O prefeito de Mislata, Carlos Fernández Bielsa, inaugurou a Casa-Oficina do artista Miquel Navarro, um espaço cultural de quase 1.000 metros quadrados. A prefeitura contribui com 200.000 euros para seu funcionamento, mas Bielsa solicitou colaboração financeira à Generalitat e à Diputación. A abertura deste museu em um bairro valenciano aproxima o legado do artista da cidadania, evitando que fique relegado às grandes capitais. A continuidade do projeto depende da cooperação institucional.

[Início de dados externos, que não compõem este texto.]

Lemma decide_tracks A from s policy now gen seq t v : tracks A from s → gen ≤ g → (gen = g → v = p seq ∧ 0 ≤ seq < u64_max) → p_overflow policy ≠ Relay.DropOldest →
  let '(d, s') := decide_ s policy now gen seq t v in
  match d with
  | Refuse _ | Hold => s' = s
  | Park _ | Deliver _ _ _ => gen = g ∧ ¬ A seq ∧ tracks (λ i, A i ∨ i = seq) from s'
  end.
Proof.
  intros [Ht Hnext] Hg Hp Ho. pose proof (tr_open _ _ _ Ht) as T1. pose proof (tr_fence _ _ _ Ht) as T2. unfold decide_.
  rewrite bool_decide_eq_false_2 by done. rewrite T2. destruct (Z.ltb_spec gen g); [done|]. assert (gen = g) as -> by lia. destruct (Hp eq_refl) as [-> Hb].
  destruct (freshness_horizon policy <? _); [done|]. rewrite Z.ltb_irrefl. unfold sequence_in. destruct (Z.ltb_spec seq (next_expected s)); [done|].
  destruct (Z.ltb_spec (next_expected s) seq) as [Hlt|Hge].
  - destruct (pending s !! seq) as [?|] eqn:Ep; [done|]. destruct (reorder_window policy <=? _); [done|]. split; [done|].
    assert (HnA : ¬ A seq) by (intros Hn; apply (tr_parked _ _ _ Ht) in Hn as [? Hn]; [congruence|lia]). split; [done|].
    destruct Ht as [_ _ T3 T4 T5 T6 T7 T8]. split; [|intros [?|?]; [done|]; simpl in *; unfold next_expected in *; simpl in *; lia].
    split; try done; try (change (next_expected (set_pending (<[seq:=(p seq, t)]> (pending s)) s)) with (next_expected s)); simpl.
    + intros i [?| ->]; [by apply T3|done].
    + intros i Hi. left. by apply T4.
    + intros i v' t' Hi. apply lookup_insert_Some in Hi as [[<- [= <- <-]]|[_ Hi]]; [split; [done|lia]|by apply T5 in Hi].
    + intros i Hi. destruct (decide (i = seq)) as [->|Hne]; [rewrite lookup_insert_eq; by split; [|right]|].
      rewrite lookup_insert_ne by done. rewrite <- T6 by done. split; [by intros [?|?]|by left].
  - assert (Eseq : seq = next_expected s) by lia. unfold deliver.
    assert (Hgo : ∀ h, let '(d, s') := (let '(conflated, s) := merge_into s (p seq) t in
        let s := set_errors 0 (set_lifecycle Live (set_delivered (Some seq) s)) in
        let '(conflated, through, s) := flush (size (pending s)) s conflated seq in (Deliver through conflated h, s)) in
      match d with Refuse _ | Hold => s' = s | Park _ | Deliver _ _ _ => g = g ∧ ¬ A seq ∧ tracks (λ i, A i ∨ i = seq) from s' end).
    { intros h. assert (Epn : delete seq (pending s) = pending s).
      { apply delete_id. destruct (pending s !! seq) eqn:Ep; [|done]. destruct Hnext. apply (tr_parked _ _ _ Ht); [lia|]. rewrite <- Eseq. by rewrite Ep. }
      pose proof (deliver_next A (λ i, A i ∨ i = seq) from s seq t Ht Eseq (λ i, iff_refl _) Hb _ eq_refl) as (Hd & _ & _). rewrite Epn in Hd.
      assert (Esp : set_pending (pending s) s = s) by by destruct s. rewrite Esp in Hd. destruct (merge_into s (p seq) t) as [co s1]. simpl snd in Hd.
      assert (Hd' : tracks_below (λ i, A i ∨ i = seq) from (set_errors 0 (set_lifecycle Live (set_delivered (Some seq) s1)))) by (destruct Hd; by split).
      pose proof (flush_tracks _ _ (size (pending s1)) _ co seq Hd' ltac:(done)) as Hf. cbn zeta.
      cbn [pending set_errors set_lifecycle set_delivered] in Hf |- *. destruct (flush _ _ _ _) as [[co' th] s3]. split; [done|]. split; [by rewrite Eseq|exact Hf]. }
    destruct (p_high_water policy <=? _); [|apply Hgo]. destruct (p_overflow policy); try done; apply Hgo.
Qed.
End order.

Lemma tracks_same p g A A' from (s s' : Scope (T:=T)) : lifecycle s' ≠ Closed → generation s' = generation s → delivered_through s' = delivered_through s →
  pending s' = pending s → window s' = window s → (∀ i, A i ↔ A' i) → tracks p g A from s → tracks p g A' from s'.
Proof.
  intros E1 E2 E3 E4 E5 HA [[T1 T2 T3 T4 T5 T6 T7 T8] Hn].
  assert (En : next_expected s' = next_expected s) by (unfold next_expected; by rewrite E3).
  split; [split|]; rewrite ?En, ?E4, ?E5; try done.
  - congruence.
  - intros i Hi. by apply T3, HA.
  - intros i Hi. by apply HA, T4.
  - intros i Hi. rewrite <- HA. by apply T6.
  - by rewrite <- HA.
Qed.

(** Taking the window out: the next window starts at the watermark. *)
Lemma tracks_drained p g A from (s : Scope (T:=T)) : tracks p g A from s → tracks p g A (next_expected s) (set_window None 0 s).
Proof.
  intros [[T1 T2 T3 T4 T5 T6 T7 T8] Hn]. assert (En : next_expected (set_window None 0 s) = next_expected s) by done.
  split; [|by rewrite En]. split; rewrite ?En; simpl; try done; [lia|].
  by rewrite Z.sub_diag.
Qed.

A gestão cultural como desafio técnico e orçamentário 🏛️
Manter um espaço expositivo de quase mil metros quadrados não é tarefa simples. Envolve custos de climatização, segurança, manutenção de obras e pessoal especializado. O sistema de conservação preventiva requer controle constante de umidade e temperatura para preservar as peças metálicas e cerâmicas de Navarro. Com apenas 200.000 euros anuais da prefeitura, a margem é apertada. A integração de sensores IoT e sistemas de eficiência energética poderia reduzir gastos, mas o investimento inicial continua sendo um obstáculo sem o apoio de outras administrações.
A arte de pedir (e esperar) subsídios 💰
Bielsa fez o gesto clássico de prefeito com aspirações: inaugurar um museu e, em seguida, pedir dinheiro aos seus colegas autonômicos e provinciais. Enquanto isso, os moradores de Mislata já podem passear entre as esculturas de Navarro se perguntando se a Generalitat responderá antes que as contas de luz consumam o orçamento anual. A jogada é simples: se a Diputación não colaborar, o museu continuará aberto, mas com o aquecimento ligado apenas nos dias de visita guiada.